Word for word, set down every line of the entries below from the line with "(λ (_ : N) (_ : list Value) v, negb" to the line with "apply Forall2_cons; split.", including both, and no other line.

=== Section Start ===

Lemma two_prefixes_extended :
  ∃ out, extend_prefixes two_prefixes three_extenders = Ret out ∧
    wt out ([VNumber 5], VNumber 3, 1%N) = 2%Z ∧ wt out ([VNumber 1], VNumber 3, 0%N) = 0%Z.
Proof.
  set (valid := λ p : list Value, length p = 1%nat).
  set (holds := λ (_ : N) (p : list Value) v,
    match p !! 0%nat with Some b => predicate_accepts LT (DForward 0) b v | None => false end).
  set (specs := [(λ (_ : N) (_ : list Value) v, bool_decide (v = VNumber 3), Some (λ (_ : N) (_ : list Value), 1%N));
                 (holds, None);
                 (λ (_ : N) (_ : list Value) v, negb (bool_decide (v = VNumber 4)), None)]).
  destruct (extenders_validate valid three_extenders specs) as [Hpr Hval].
  { apply Forall2_cons; split; [apply (ConstantExtender_ok valid)|].
    apply Forall2_cons; split.
    { apply (BinaryPredicateExtender_ok valid LT (DForward 0)). intros p Hp.
      apply lookup_lt_is_Some_2. rewrite Hp. constructor. }
    apply Forall2_cons; split; [|apply Forall2_nil_2].
    exact (AntijoinExtender_ok valid _ _ (Some (λ _ _, 1%N)) (ConstantExtender_ok valid (VNumber 4))). }
  destruct (extend_prefixes_spec valid three_extenders specs two_prefixes Hpr Hval) as (out & Hout & _ & Hw).
  - intros p t Hin. repeat (apply elem_of_cons in Hin as [[= -> ->]|Hin]; [reflexivity|]).
    by apply not_elem_of_nil in Hin.
  - eexists _, _. left.
  - intros p t _. eexists _, _. split; [left|reflexivity].
  - exists out. split; [exact Hout|]. split; (rewrite Hw; [vm_compute; reflexivity|reflexivity]).
Defined.

(** ** Negation *)

(** One person of age 30 on level 7, both known at time 2, unless level 7 bars
    30-year-olds, which is known from time [t] on. *)
Definition barred (t : N) : gmap Aid Pairs :=
  <["barred" := [((VNumber 7, VNumber 30), t, 1%Z)]]> (<["age" := [at_ 2 1 (VNumber 30)]]>
    {[ "level" := [at_ 2 1 (VNumber 7)] ]}).
Definition admitted (negation_first : bool) : Hector :=
  let negated := Binding_not (Binding_attribute 2 "barred" 1) in
  let age := Binding_attribute 0 "age" 1 in
  let level := Binding_attribute 0 "level" 2 in
  mkHector [0; 1; 2]%N (if negation_first then [negated; age; level] else [age; level; negated]).

(** A negated attribute that has settled before is respected. *)
Example settled_negation :
  answers (barred 1) (admitted false) 4 = Some [] ∧ answers (barred 1) (admitted true) 4 = Some [].
Proof. split; vm_refl. Qed.

(** Only the attributes that are not negated drive a pipeline.  A fact of a
    negated attribute that arrives later does not retract the answer it refutes. *)
Example stale_negation :
  answers (barred 3) (admitted true) 4 = Some [([VEid 1; VNumber 30; VNumber 7], 1%Z)].
Proof. vm_refl. Qed.

(** One that arrives at the same time is seen only if the negation comes first. *)
Example simultaneous_negation :
  answers (barred 2) (admitted true) 4 = Some [] ∧
  answers (barred 2) (admitted false) 4 = Some [([VEid 1; VNumber 30; VNumber 7], 1%Z)].
Proof. split; vm_refl. Qed.
(* ===== verification/SinkTheorems.v ===== *)
(** * The sink of nested maps tracks the result

    Whatever the activations of the operator look like, it merges the paths of
    each time once, when the time is complete; and as long as the result is a
    function from lists of keys to leaves, the maps hold exactly the result. *)
From Stdlib Require Import ZArith NArith Lia Sorting.Sorted.
From stdpp Require Import base strings numbers gmap sets list pretty.
From S2P Require Import Prelude Timestamps Values Weighted Streams LookupTheorems Dataflow.
From S2P Require Import Outputs AssocIn AssocInTheorems.

(** ** Retractions come first *)

Section sink.
Context `{EV : ExternValues} {T : Type} `{EqDecision T, TotalOrd T}.
Abbreviation PathDiff := (list Value * T * Z)%type (only parsing).
Implicit Types (paths : list PathDiff) (m : JMap) (W : wlist (list Value)).

Lemma sort_paths_at t paths :
  (∀ p, p ∈ paths → p.1.2 = t) → StronglySorted (λ p q, (p.2 ≤ q.2)%Z) (sort_paths paths).
Proof.
  intros Ht. unfold sort_paths. rewrite sort_by_id.
  - assert (∀ x y : PathDiff, Z.leb x.2 y.2 = true → (x.2 ≤ y.2)%Z) as Hle by (intros; lia).
    pose proof (sort_by_sorted (λ p q : PathDiff, Z.leb p.2 q.2)) as Hs.
    specialize (Hs ltac:(intros; rewrite !Z.leb_le; lia) ltac:(intros x y z; rewrite !Z.leb_le; lia) paths).
    induction Hs as [|x l Hl IH Hx]; constructor; [done|]. eapply Forall_impl; [exact Hx|]. intros; by apply Hle.
  - intros p q. rewrite !sort_by_perm. intros Hp Hq. rewrite (Ht p), (Ht q) by done. apply cmp_le_refl.
Qed.

(** ** The result as a function *)
Context (schema : Keys → Prop) (Hfree : prefix_free schema).

(** A result of a pull query: paths that do not panic, one for each list of keys,
    none of them at the top level. *)
Record result W : Prop := {
  result_set path : wt W path = 0%Z ∨ wt W path = 1%Z;
  result_ok path : wt W path = 1%Z →
    path_ok path = true ∧ schema (path_keys path) ∧ 2 ≤ length (path_keys path);
  result_functional path path' :
    wt W path = 1%Z → wt W path' = 1%Z → path_keys path = path_keys path' → path = path'
}.

(** The maps hold the leaves of a result, and no others. *)
Definition shows m W : Prop :=
  shaped schema m ∧ ∀ ks j, schema ks →
    (lookup_path m ks = Some j ↔ ∃ path, wt W path = 1%Z ∧ path_keys path = ks ∧ path_leaf path = j).

Definition diffs paths : wlist (list Value) := (λ p, (p.1.1, p.2)) <$> paths.

(** Consolidated changes of one time. *)
Record consolidated (t : T) paths : Prop := {
  con_time p : p ∈ paths → p.1.2 = t;
  con_once : NoDup ((λ p, p.1.1) <$> paths);
  con_diff p : p ∈ paths → p.2 ≠ 0%Z ∧ in_i64 p.2
}.

Lemma wt_diffs t paths p : consolidated t paths → p ∈ paths → wt (diffs paths) p.1.1 = p.2.
Proof.
  intros [_ Hnd Hd] Hp. destruct (Hd p Hp) as [_ Hr]. rewrite <- (wrap_i64_id p.2) by done.
  unfold wt. f_equal. clear Hd Hr. revert Hnd Hp.
  induction paths as [|q paths IH]; [by intros _ ?%not_elem_of_nil|].
  rewrite fmap_cons. intros [Hq Hnd]%NoDup_cons Hp. unfold diffs in *. rewrite fmap_cons, wsum_cons. simpl.
  unfold indicator at 1. apply elem_of_cons in Hp as [->|Hp].
  - rewrite decide_True by done. rewrite wsum_not_elem; [lia|].
    intros Hin. apply Hq. apply list_elem_of_fmap in Hin as (? & -> & (r & -> & Hr)%list_elem_of_fmap).
    simpl. by apply (list_elem_of_fmap_2 (λ p : PathDiff, p.1.1)).
  - rewrite decide_False, IH by (done || intros Heq; apply Hq; rewrite Heq;
      by apply (list_elem_of_fmap_2 (λ p : PathDiff, p.1.1))). lia.
Qed.

Lemma change_cases t paths W p :
  consolidated t paths → result W → result (W ++ diffs paths) → p ∈ paths →
  (p.2 = 1%Z ∧ wt (W ++ diffs paths) p.1.1 = 1%Z) ∨
  (p.2 = (-1)%Z ∧ wt W p.1.1 = 1%Z ∧ wt (W ++ diffs paths) p.1.1 = 0%Z).
Proof.
  intros Hc HW HW' Hp. pose proof (wt_diffs t paths p Hc Hp) as Hd.
  destruct (con_diff _ _ Hc p Hp) as [Hne Hr].
  pose proof (result_set _ HW p.1.1) as H1. pose proof (result_set _ HW' p.1.1) as H2.
  rewrite wt_app, Hd in H2 |- *. destruct (decide (p.2 = 2 ^ 63 - 1)%Z) as [He|He].
  { exfalso. rewrite He in H2. destruct H1 as [H1|H1]; rewrite H1 in H2; by destruct H2 as [H2|H2]; vm_compute in H2. }
  rewrite wrap_i64_id in H2 |- * by (unfold in_i64 in *; lia). lia.
Qed.

(** A change of the result at some keys. *)
Lemma wt_unchanged t paths W path :
  consolidated t paths → path ∉ ((λ p, p.1.1) <$> paths) → wt (W ++ diffs paths) path = wt W path.
Proof.
  intros Hc Hp. rewrite wt_app, (wt_not_elem (diffs paths)), Z.add_0_r; [apply wrap_i64_id, wt_range|].
  intros Hin. apply Hp. apply list_elem_of_fmap in Hin as (? & -> & (r & -> & Hr)%list_elem_of_fmap).
  by apply (list_elem_of_fmap_2 (λ p : PathDiff, p.1.1)).
Qed.

Lemma changes_in_schema t paths W p :
  consolidated t paths → result W → result (W ++ diffs paths) → p ∈ paths →
  in_schema schema p ∧ 2 ≤ length (path_keys p.1.1).
Proof.
  intros Hc HW HW' Hp. destruct (change_cases t paths W p Hc HW HW' Hp) as [[_ Hw]|(_ & Hw & _)].
  - by destruct (result_ok _ HW' _ Hw) as (? & ? & ?).
  - by destruct (result_ok _ HW _ Hw) as (? & ? & ?).
Qed.

(** The leaf that the changes of one time leave is the one of the new result. *)
Lemma latest_result t paths W m ks j :
  consolidated t paths → result W → result (W ++ diffs paths) → shows m W → schema ks →
  latest ks (sort_paths paths) (lookup_path m ks) = Some j ↔
  ∃ path, wt (W ++ diffs paths) path = 1%Z ∧ path_keys path = ks ∧ path_leaf path = j.
Proof.
  intros Hc HW HW' [_ Hm] Hks. unfold latest.
  set (F := filter (λ p : PathDiff, path_keys p.1.1 = ks) (sort_paths paths)).
  assert (∀ p, p ∈ F ↔ path_keys p.1.1 = ks ∧ p ∈ paths) as HF
    by (intros p; unfold F; by rewrite list_elem_of_filter, sort_paths_perm).
  destruct (last F) as [p|] eqn:Hlast.
  - assert (p ∈ F) as [Hpk Hp]%HF by (apply last_Some_elem_of in Hlast; done).
    destruct (change_cases t paths W p Hc HW HW' Hp) as [[-> Hw]|(Hd & Hw & Hw')].
    + unfold effect. simpl. split.
      * intros [= <-]. by exists p.1.1.
      * intros (path & Hpath & Hk & <-). do 2 f_equal. apply (result_functional _ HW'); congruence.
    + destruct (changes_in_schema t paths W p Hc HW HW' Hp) as [_ Hlen].
      unfold effect. rewrite Hd, <- Hpk. destruct (Nat.eqb_spec (length (path_keys p.1.1)) 1); [lia|]. simpl.
      split; [done|]. intros (path & Hpath & Hk & _). exfalso.
      destruct (decide (path ∈ (λ p : PathDiff, p.1.1) <$> paths)) as [Hin|Hin].
      * apply list_elem_of_fmap in Hin as (q & -> & Hq).
        assert (q.2 ≤ p.2)%Z.
        { apply (StronglySorted_last (λ p q : PathDiff, (p.2 ≤ q.2)%Z) F); [done| |done|].
          - apply StronglySorted_filter, (sort_paths_at t), Hc.
          - apply HF. split; [congruence|done]. }
        destruct (change_cases t paths W q Hc HW HW' Hq) as [[? _]|(_ & _ & ?)]; lia.
      * rewrite (wt_unchanged t) in Hpath by done.
        apply Hin. rewrite (result_functional _ HW path p.1.1); [|done|done|congruence].
        by apply (list_elem_of_fmap_2 (λ p : PathDiff, p.1.1)).
  - rewrite (Hm ks j Hks). apply last_None in Hlast.
    assert (∀ path, path_keys path = ks → wt (W ++ diffs paths) path = wt W path) as Hsame.
    { intros path Hk. apply (wt_unchanged t); [done|]. intros (q & -> & Hq)%list_elem_of_fmap.
      assert (q ∈ F) as Hq' by by apply HF. rewrite Hlast in Hq'. by apply elem_of_nil in Hq'. }
    split; intros (path & ? & ? & ?); exists path; [rewrite Hsame by done|rewrite <- Hsame by done]; done.
Qed.

(** Merging the changes of one time into a map of the result. *)
Lemma merge_shows granularity t paths W m :
  consolidated t paths → result W → result (W ++ diffs paths) → shows m W →
  ∃ m' changes, merge_paths m paths granularity = Ret (m', changes) ∧ shows m' (W ++ diffs paths) ∧
    NoDup changes ∧
    (∀ ck, ck ∈ changes ↔ ∃ p, p ∈ paths ∧ ck = take granularity (removelast (path_keys p.1.1))) ∧
    ∀ p, p ∈ paths → level m' (path_keys p.1.1).
Proof.
  intros Hc HW HW' Hm. pose proof (changes_in_schema t paths W) as Hin.
  destruct (merge_sorted_spec schema Hfree granularity m (sort_paths paths) [])
    as (m' & Hrun & Hm' & Hl); [apply Hm|intros p; rewrite sort_paths_perm; intros; by eapply Hin|].
  rewrite app_nil_l in Hrun.
  destruct (changes_spec ((λ p, change_key granularity (path_keys p.1.1)) <$> sort_paths paths))
    as [Hnd Hch].
  eexists m', _. unfold merge_paths. rewrite Hrun. split; [done|]. split; [split; [done|]|].
  { intros ks j Hks. rewrite Hl by done. by apply (latest_result t). }
  split; [done|]. split.
  - intros ck. rewrite Hch, list_elem_of_fmap. setoid_rewrite sort_paths_perm.
    split; intros (p & ? & ?); exists p; destruct (Hin p) as [_ Hlen]; try done;
      unfold change_key in *; destruct (Nat.eqb_spec (length (path_keys p.1.1)) 1); (lia || done).
  - intros p Hp. eapply (merge_sorted_level schema Hfree); [apply Hm| |by eapply Hin| |exact Hrun].
    + intros q. rewrite sort_paths_perm. intros; by eapply Hin.
    + right. apply (list_elem_of_fmap_2 (λ p : PathDiff, path_keys p.1.1)). by rewrite sort_paths_perm.
Qed.
End sink.

(** ** Snapshots *)

Lemma snapshot_below_lookup m ks j :
  lookup_path m ks = Some j → snapshot_below (JObject m) ks = Ret j.
Proof.
  revert m. induction ks as [|k ks IH]; intros m; [done|]. intros Hl. simpl.
  destruct (decide (ks = [])) as [->|Hks]; [simpl in Hl; unfold index_map; by rewrite Hl|].
  unfold index_map. destruct ks as [|k' ks]; [done|]. simpl in Hl.
  destruct (m !! k) as [[| | | | |m']|]; try done. by apply IH.
Qed.

Lemma snapshot_lookup m ks j : lookup_path m ks = Some j → snapshot m ks = Ret j.
Proof.
  intros Hl. rewrite <- (snapshot_below_lookup m ks j Hl). by destruct ks.
Qed.

Lemma lookup_path_app m ks ks' below :
  ks ≠ [] → ks' ≠ [] → lookup_path m ks = Some (JObject below) →
  lookup_path m (ks ++ ks') = lookup_path below ks'.
Proof.
  revert m. induction ks as [|k ks IH]; intros m; [done|]. intros _ Hks' Hl.
  rewrite <- app_comm_cons, lookup_path_cons by (by destruct ks, ks').
  destruct (decide (ks = [])) as [->|Hks].
  - simpl in *. unfold submap. by rewrite Hl.
  - rewrite lookup_path_cons in Hl by done. by apply IH.
Qed.

(** ** Activations *)

Section activations.
Context `{EV : ExternValues} {T : Type} `{EqDecision T, TotalOrd T}.
Context (into_time : T → Time) (name : string) (stateful : option nat).
Abbreviation PathDiff := (list Value * T * Z)%type (only parsing).
Abbreviation complete := (complete into_time name stateful).
Abbreviation sink_step := (sink_step into_time name stateful).
Implicit Types (w : list (T * list PathDiff)) (ss : list (Step T)).

(** The paths stashed at a time. *)
Definition stashed w (t : T) : list PathDiff :=
  match list_find (λ entry, entry.1 = t) w with Some (_, entry) => entry.2 | None => [] end.

Lemma stashed_cons entry w t : stashed (entry :: w) t = if decide (entry.1 = t) then entry.2 else stashed w t.
Proof. unfold stashed. simpl. case_decide; [done|]. by destruct (list_find _ w) as [[]|]. Qed.

Lemma stashed_stash w t data t' :
  stashed (stash_paths w t data) t' = if decide (t = t') then stashed w t' ++ data else stashed w t'.
Proof.
  induction w as [|entry w IH]; simpl; [by rewrite stashed_cons|].
  destruct (decide (entry.1 = t)) as [Ht|Ht]; rewrite !stashed_cons; simpl.
  - rewrite <- Ht. by destruct (decide (entry.1 = t')).
  - rewrite IH. destruct (decide (entry.1 = t')), (decide (t = t')); congruence.
Qed.

Definition messages_in (messages : list (T * list PathDiff)) (t : T) : list PathDiff :=
  concat (filter (λ message, message.1 = t) messages).*2.

Lemma messages_in_cons message messages t :
  messages_in (message :: messages) t =
  (if decide (message.1 = t) then message.2 else []) ++ messages_in messages t.
Proof. unfold messages_in. rewrite filter_cons. by case_decide. Qed.

Lemma messages_in_app l k t : messages_in (l ++ k) t = messages_in l t ++ messages_in k t.
Proof. unfold messages_in. by rewrite filter_app, fmap_app, concat_app. Qed.

Lemma stashed_foldl messages w t :
  stashed (foldl (λ w message, stash_paths w message.1 message.2) w messages) t =
  stashed w t ++ messages_in messages t.
Proof.
  revert w. induction messages as [|message messages IH]; intros w; simpl; [by rewrite app_nil_r|].
  rewrite IH, stashed_stash, messages_in_cons. case_decide; [|done]. by rewrite <- app_assoc.
Qed.

Lemma stashed_filter w t t' : t ≠ t' → stashed (filter (λ entry, entry.1 ≠ t) w) t' = stashed w t'.
Proof.
  intros Ht. induction w as [|entry w IH]; [done|]. rewrite filter_cons, stashed_cons.
  destruct (decide (entry.1 ≠ t)) as [Hne|He].
  - rewrite stashed_cons. by rewrite IH.
  - rewrite IH. destruct (decide (entry.1 = t')) as [He'|]; [|done].
    apply dec_stable in He. congruence.
Qed.

(** What the paths of one complete time make of the maps. *)
Definition deliver (maps : option JMap) (t : T) (paths_at_time : list PathDiff)
    : outcome (list Output * option JMap) :=
  let! '(out, self) := complete (mkAssocIn [(t, paths_at_time)] maps) t in Ret (out, states self).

=== Section End ===

## ANSWER SECTION
                 (λ (_ : N) (_ : list Value) v, negb (bool_decide (v = VNumber 4)), None)]).
  destruct (extenders_validate valid three_extenders specs) as [Hpr Hval].
  { apply Forall2_cons; split; [apply (ConstantExtender_ok valid)|].
    apply Forall2_cons; split.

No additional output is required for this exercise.